A MP das redes sociais merecia debate
Está cada vez mais difícil analisar assuntos jurídicos no Brasil de forma minimamente descontaminada da política. Se o lema do governo é “Brasil acima de tudo, Deus acima de todos”, decerto a política já está acima de qualquer divindade, se não for sua razão de existir. A Medida provisória 1.068/21, alcunhada de "MP das Fake News", é um bom exemplo disso. Foi politizada ao extremo durante a semana, e seu conteúdo, que permite interessante discussão sobre o exercício das liberdades de expressão nas redes, foi deixado em segundo plano, ou tratado de forma superficial...
Está cada vez mais difícil analisar assuntos jurídicos no Brasil de forma minimamente descontaminada da política. Se o lema do governo é “Brasil acima de tudo, Deus acima de todos”, decerto a política já está acima de qualquer divindade, se não for sua razão de existir.
A Medida provisória 1.068/21, alcunhada de “MP das Fake News”, é um bom exemplo disso. Foi politizada ao extremo durante a semana, e seu conteúdo, que permite interessante discussão sobre o exercício das liberdades de expressão nas redes, foi deixado em segundo plano, ou tratado de forma superficial.

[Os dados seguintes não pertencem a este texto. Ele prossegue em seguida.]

(** Lines 146-150 over the store. *)
Lemma discriminator_logits_values li mu vi vm h :
  has h li vi -> has h mu vm ->
  exists inputs lr lf sr sf h',
    discriminator_logits self li mu h = (Ok (inputs, lr, lf), h')
    /\ keeps h h'
    /\ has h' inputs (tmap sigmoid vi)
    /\ has h' lr (D (tmap sigmoid vi)) /\ whole h' lr sr
    /\ has h' lf (D (tmap sigmoid vm)) /\ whole h' lf sf.
Proof.
  intros Hli Hmu. unfold discriminator_logits, detach.
  destruct (compute1_run (tmap sigmoid) li vi h Hli) as (inputs & h1 & R1 & K1 & I & _).
  rewrite (bind_ok _ _ _ _ _ R1). carry K1 Hmu.
  destruct (compute1_run (tmap sigmoid) mu vm h1 Hmu) as (outputs & h2 & R2 & K2 & O & WO).
  rewrite (bind_ok _ _ _ _ _ R2). carry K2 I.
  destruct (requires_grad__run inputs h2) as (h3 & R3 & K3).
  rewrite (bind_ok _ _ _ _ _ R3). carry K3 I. carry K3 O. carry_whole K3 WO.
  destruct (call_discriminator_run self inputs _ h3 I) as (lr & h4 & R4 & K4 & L & WL).
  rewrite (bind_ok _ _ _ _ _ R4). carry K4 I. carry K4 O. carry_whole K4 WO.
  destruct (alias_run outputs _ _ false h4 O WO) as (fake & h5 & R5 & K5 & F & _).
  rewrite (bind_ok _ _ _ _ _ R5). carry K5 I. carry K5 L. carry_whole K5 WL.
  destruct (call_discriminator_run self fake _ h5 F) as (lf & h6 & R6 & K6 & LF & WLF).
  rewrite (bind_ok _ _ _ _ _ R6). carry K6 I. carry K6 L. carry_whole K6 WL.
  exists inputs, lr, lf. do 2 eexists. exists h6.
  split; [reflexivity|]. split.
  { repeat (eapply keeps_trans; [eassumption|]). apply keeps_refl. }
  split; [exact I|]. split; [exact L|]. split; [exact WL|].
  split; [exact LF | exact WLF].
Qed.

(** Lines 152-158 over the store: [d_loss], and a log whose three tensors
    sit on storages other than that of [d_loss]. *)
Lemma discriminator_loss_values lr lf vr vf sr sf gs split h :
  has h lr vr -> whole h lr sr -> has h lf vf -> whole h lf sf ->
  let adversarial :=
    tmap (Rmult (VQLPIPSWithDiscriminator.disc_factor self gs))
      (scalar (VQLPIPSWithDiscriminator.disc_loss self vf (Some vr))) in
  exists d_loss e1 e2 e3 sd s1 s2 s3 h',
    discriminator_loss self lr lf gs split h
    = (Ok (d_loss,
           [(fmt split "disc_loss", e1); (fmt split "logits_real", e2);
            (fmt split "logits_fake", e3)]), h')
    /\ keeps h h'
    /\ has h' d_loss adversarial /\ whole h' d_loss sd
    /\ has h' e1 adversarial /\ whole h' e1 s1 /\ s1 <> sd
    /\ has h' e2 (scalar (mean vr)) /\ whole h' e2 s2 /\ s2 <> sd
    /\ has h' e3 (scalar (mean vf)) /\ whole h' e3 s3 /\ s3 <> sd.
Proof.
  intros L WL LF WLF adversarial.
  unfold discriminator_loss, clone, detach.
  destruct (compute2_run
              (fun lf0 lr0 => scalar (VQLPIPSWithDiscriminator.disc_loss self lf0 (Some lr0)))
              lf lr vf vr h LF L) as (adv & h1 & R1 & K1 & A & _).
  rewrite (bind_ok _ _ _ _ _ R1). carry K1 L. carry_whole K1 WL. carry K1 LF. carry_whole K1 WLF.
  destruct (compute1_run (tmap (Rmult (VQLPIPSWithDiscriminator.disc_factor self gs)))
              adv _ h1 A) as (d_loss & h2 & R2 & K2 & DL & WD).
  rewrite (bind_ok _ _ _ _ _ R2). carry K2 L. carry_whole K2 WL. carry K2 LF. carry_whole K2 WLF.
  set (sd := length (storages h1)) in *.
  assert (Hsd2 : (sd < length (storages h2))%nat)
    by (destruct WD as (o & _ & Hs & _ & Hlt); exact Hlt).
  destruct (compute1_run (fun d => d) d_loss _ h2 DL) as (c & h3 & R3 & K3 & C & WC).
  rewrite (bind_ok _ _ _ _ _ R3).
  carry K3 L. carry_whole K3 WL. carry K3 LF. carry_whole K3 WLF. carry K3 DL. carry_whole K3 WD.
  destruct (alias_run c _ _ false h3 C WC) as (e1 & h4 & R4 & K4 & E1 & WE1).
  rewrite (bind_ok _ _ _ _ _ R4).
  carry K4 L. carry_whole K4 WL. carry K4 LF. carry_whole K4 WLF. carry K4 DL. carry_whole K4 WD.
  destruct (alias_run lr _ _ false h4 L WL) as (rd & h5 & R5 & K5 & RD & _).
  rewrite (bind_ok _ _ _ _ _ R5).
  carry K5 LF. carry_whole K5 WLF. carry K5 DL. carry_whole K5 WD. carry K5 E1. carry_whole K5 WE1.
  destruct (compute1_run (fun t => scalar (mean t)) rd _ h5 RD) as (e2 & h6 & R6 & K6 & E2 & WE2).
  rewrite (bind_ok _ _ _ _ _ R6).
  assert (Hsd5 : (sd < length (storages h5))%nat)
    by (destruct WD as (o & _ & Hs & _ & Hlt); exact Hlt).
  carry K6 LF. carry_whole K6 WLF. carry K6 DL. carry_whole K6 WD. carry K6 E1. carry_whole K6 WE1.
  destruct (alias_run lf _ _ false h6 LF WLF) as (fd & h7 & R7 & K7 & FD & _).
  rewrite (bind_ok _ _ _ _ _ R7).
  carry K7 DL. carry_whole K7 WD. carry K7 E1. carry_whole K7 WE1. carry K7 E2. carry_whole K7 WE2.
  destruct (compute1_run (fun t => scalar (mean t)) fd _ h7 FD) as (e3 & h8 & R8 & K8 & E3 & WE3).
  rewrite (bind_ok _ _ _ _ _ R8).
  assert (Hsd7 : (sd < length (storages h7))%nat)
    by (destruct WD as (o & _ & Hs & _ & Hlt); exact Hlt).
  carry K8 DL. carry_whole K8 WD. carry K8 E1. carry_whole K8 WE1. carry K8 E2. carry_whole K8 WE2.
  rewrite discriminator_log_display.
  exists d_loss, e1, e2, e3, sd. do 3 eexists. exists h8.
  split; [reflexivity|]. split.
  { repeat (eapply keeps_trans; [eassumption|]). apply keeps_refl. }
  split; [exact DL|]. split; [exact WD|].
  split; [exact E1|]. split; [exact WE1|]. split; [lia|].
  split; [exact E2|]. split; [exact WE2|]. split; [lia|].
  split; [exact E3|]. split; [exact WE3 | lia].
Qed.

Lemma compute_keeps ops f h :
  exists r h', compute ops f h = (Ok r, h') /\ keeps h h'.
Proof.
  destruct (compute_spec ops f h) as (h' & R & [E _] & _).
  exists (length (objects h)), h'. split; [exact R | now apply extends_keeps].
Qed.

(** Lines 161-164 over the store. *)
Lemma r1_norm_values inputs lr vi h :
  has h inputs vi ->
  match disc_input_grad (VQLPIPSWithDiscriminator.discriminator self) vi with
  | Ok g =>
      exists gn sg h',
        r1_norm self inputs lr h = (Ok gn, h')
        /\ keeps h h'
        /\ has h' gn (scalar (VQLPIPSWithDiscriminator.r1_gradients_norm g)) /\ whole h' gn sg
        /\ (length (storages h) <= sg)%nat
  | Raise e => exists h', r1_norm self inputs lr h = (Raise e, h') /\ keeps h h'
  end.
Proof.
  intro I. unfold r1_norm, compute1 at 1.
  match goal with
  | |- context [compute ?ops ?f] =>
      destruct (compute_keeps ops f h) as (total & h1 & R1 & K1)
  end.
  carry K1 I.
  destruct (disc_input_grad _ vi) as [g|e] eqn:Hg.
  - rewrite (bind_ok _ _ _ _ _ R1).
    assert (R2' : autograd_input_grad self inputs h1 = alloc g true h1).
    { unfold autograd_input_grad. destruct I as [_ Hd]. now rewrite Hd, Hg. }
    destruct (alloc_run g true h1) as (gr & h2 & R2 & K2 & G & WG).
    rewrite <- R2' in R2. rewrite (bind_ok _ _ _ _ _ R2).
    destruct (reshape_run gr _ _ h2 G WG) as (flat & h3 & R3 & K3 & F & _).
    rewrite (bind_ok _ _ _ _ _ R3).
    destruct (compute1_run (fun g0 => scalar (VQLPIPSWithDiscriminator.r1_gradients_norm g0)) flat _ h3 F)
      as (gn & h4 & R4 & K4 & N & WN).
    exists gn, (length (storages h3)), h4.
    split; [exact R4|]. split.
    { repeat (eapply keeps_trans; [eassumption|]). apply keeps_refl. }
    split; [exact N|]. split; [exact WN|].
    destruct K1 as (_ & _ & ?), K2 as (_ & _ & ?), K3 as (_ & _ & ?). lia.
  - rewrite (bind_ok _ _ _ _ _ R1).
    assert (R2 : autograd_input_grad self inputs h1 = (Raise e, h1)).
    { unfold autograd_input_grad. destruct I as [_ Hd]. now rewrite Hd, Hg. }
    rewrite (bind_raise _ _ _ _ _ R2).
    exists h1. split; [reflexivity | exact K1].
Qed.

A MP não impede totalmente que as plataformas regulem o conteúdo dos usuários, como se tem dito; permite a elas uma espécie de licença seletiva. Temas afeitos a direitos autorais, pornografia, drogas e violência podem ser regulados; conteúdos opinativos, como religião, ideologia, ficam a cargo do Judiciário.
Claro, o texto é falho, tem áreas cinzentas mal construídas, o que pode ser facilmente detectado. Basta questionarmos: e quando o conteúdo ideológico for pornográfico, ou o religioso for violento? Ou ainda, vale a piada, quando a opinião for uma droga?
A MP também traz à baila uma discussão séria e antiga: queremos dar às plataformas poder de censura sobre o conteúdo dos usuários?
Não adianta nos reportarmos às experiências de outros países. Estamos no Brasil, em um país tão autoritário que o Judiciário ainda se arvora a determinar que se tarje de preto nome de políticos em matérias jornalísticas.
Aqui o buraco é mais embaixo, e o assunto precisa ser melhor discutido com a sociedade.
Se, por um lado, ninguém quer dar corda em robôs, ou palanque a malucos que proliferam desinformação, por outro, a aceitação de uma censura justificada em boa intenção de empresas privadas, uma espécie de “censura do bem”, é algo temerário.
O debate é bom. No entanto, não está sendo feito, reféns que estamos da politização do tema.
Publicada na calada da noite, e vinda do fundo do poço do governo Bolsonaro, a medida teve inequívoco intuito de sinalizar às grandes plataformas que o governo não tolera restrições à propaganda de sua militância nas redes.
O recado, dado às vésperas das manifestações do dia 7, naturalmente causou alvoroço, tendo efeito similar ao de um elefante – ou outro animal com orelhas também grandes e compridas – em uma loja de cristais.
Sem que fosse maturada, sem nenhum cuidado procedimental, e sob uma urgência inexistente, à medida não restará outro fim senão o de ser devolvida pelo Congresso, ou rechaçada pelo STF.
A oposição está cuidando disso, e esse é seu papel político. Ao governo restarão como despojos de guerra os aplausos de seu séquito, sempre ávido por demonstrações de força.
No frigir dos ovos, a MP serviu aos políticos, engolfou a discussão jurídica, confundiu todo mundo, não promoveu debate algum, e da mesma forma desajeitada que entrou em cena dela sairá.
Quem sabe um dia o assunto volte e seja tratado da forma que merece. Por enquanto, ficará de castigo, virado para a parede, pensando no que fez até se arrepender de sua performance atabalhoada. E na companhia de seu autor, que parece estar mais ou menos na mesma situação.